Third, I will then take lead responsibility for locating these elements on the (pre-given) map, or fitting it into the bigger picture. So the wizard brothers' tower (now ruined, having been sacked by orcs as part of the backstory) is in the Abor-Alz on the GH map; Entekash was a city to the north of the mountains on the B11 inside cover map (ie off the map), and that whole area to the north has been rendered wild and unihabitable since its sacking - and yes, the patron looking to recruit your for your first adventure did know your uncle so-and-so the trader; the Marine patron we just rolled up on the patron encounter table knows the medic PC from his time in the navy, and she is interested to learn that he's been nursing the guy who won the yacht gambling, because the former owners were meant to be using it as part of her smuggling operation and now she'll need to recruit it's new owner!

Sometimes there isn't a pre-established setting, and then the players can contribute as freely as I do: it was a player who decided that our starting world for Traveller (that I rolled up after they rolled their PCs) was a gas giant moon; and in our Cortex+ Heroic game, after the players voted for vikings over Japan (I'd designed pre-gens who could work as either) they esablished the backstory to kick things off (but that game doesn't involve a map any more complicated than "north, snow, glacier, mountains; south, fields, villages that need to be kept safe").

And in our Prince Valiant game we worked out our starting location was the south of Britain because I was using a scenario from the Episode Book, and the NPC was Lady Joan of Kent, and the action was taking place fairly close to her castle. We use the map of Britain on the Pendragon inside cover, but - like the GH maps in our BW game - it's just a narrative prop. It doesn't actually play any role in action resolution.

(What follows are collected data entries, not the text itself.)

(* ===== verification/UserLog.v ===== *)
(** * Writing arguments in the user library ([src/lib/dlt_user.c])

    An application builds a message in the buffer of a [DltContextData]: every
    [dlt_user_log_write_*] function appends one argument.  In verbose mode an
    argument starts with its type info; the optional attributes are a name and a
    unit.  The log object is the caller's, so [log != NULL] holds; the format
    argument of [dlt_vlog] is left out.  The host is little-endian. *)

From stdpp Require Import base list numbers option.
From Stdlib Require Import ZArith Lia Bool.
From S2P Require Import Prelude RingBuffer.

Local Open Scope Z_scope.

Module UserLog.

(** ** Constants of [dlt_protocol.h] and [dlt_types.h] *)

Definition DLT_TYPE_INFO_TYLE : Z := 15.
Definition DLT_TYPE_INFO_BOOL : Z := 16.
Definition DLT_TYPE_INFO_SINT : Z := 32.
Definition DLT_TYPE_INFO_UINT : Z := 64.
Definition DLT_TYPE_INFO_FLOA : Z := 128.
Definition DLT_TYPE_INFO_STRG : Z := 512.
Definition DLT_TYPE_INFO_RAWD : Z := 1024.
Definition DLT_TYPE_INFO_VARI : Z := 2048.
Definition DLT_TYPE_INFO_FIXP : Z := 4096.
Definition DLT_TYPE_INFO_TRAI : Z := 8192.
Definition DLT_TYPE_INFO_SCOD : Z := 229376.
Definition DLT_TYLE_8BIT : Z := 1.
Definition DLT_TYLE_16BIT : Z := 2.
Definition DLT_TYLE_32BIT : Z := 3.
Definition DLT_TYLE_64BIT : Z := 4.
Definition DLT_TYLE_128BIT : Z := 5.
Definition DLT_SCOD_ASCII : Z := 0.
Definition DLT_SCOD_UTF8 : Z := 32768.
Definition DLT_SCOD_HEX : Z := 65536.
Definition DLT_SCOD_BIN : Z := 98304.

I don't know BitD well enough to know whether it lends itself to my 1-2-3 approach ie are the pre-authored backstory elements so obviously consonant with the genre that you can let the players set up their backstory and then just map that onto the labels/narrative props provided by the game? GH is good for this because it is such a generic-swords-and-sorcery-a-la-the-Hyborean-Age-with-added-elves-and-dwarves-and-orcs world; Glorantha (to pick a contrasting example) I would think not so much, as it has its own distinctive vision and details. BitD seems like its setting might be intermediate between these two examples.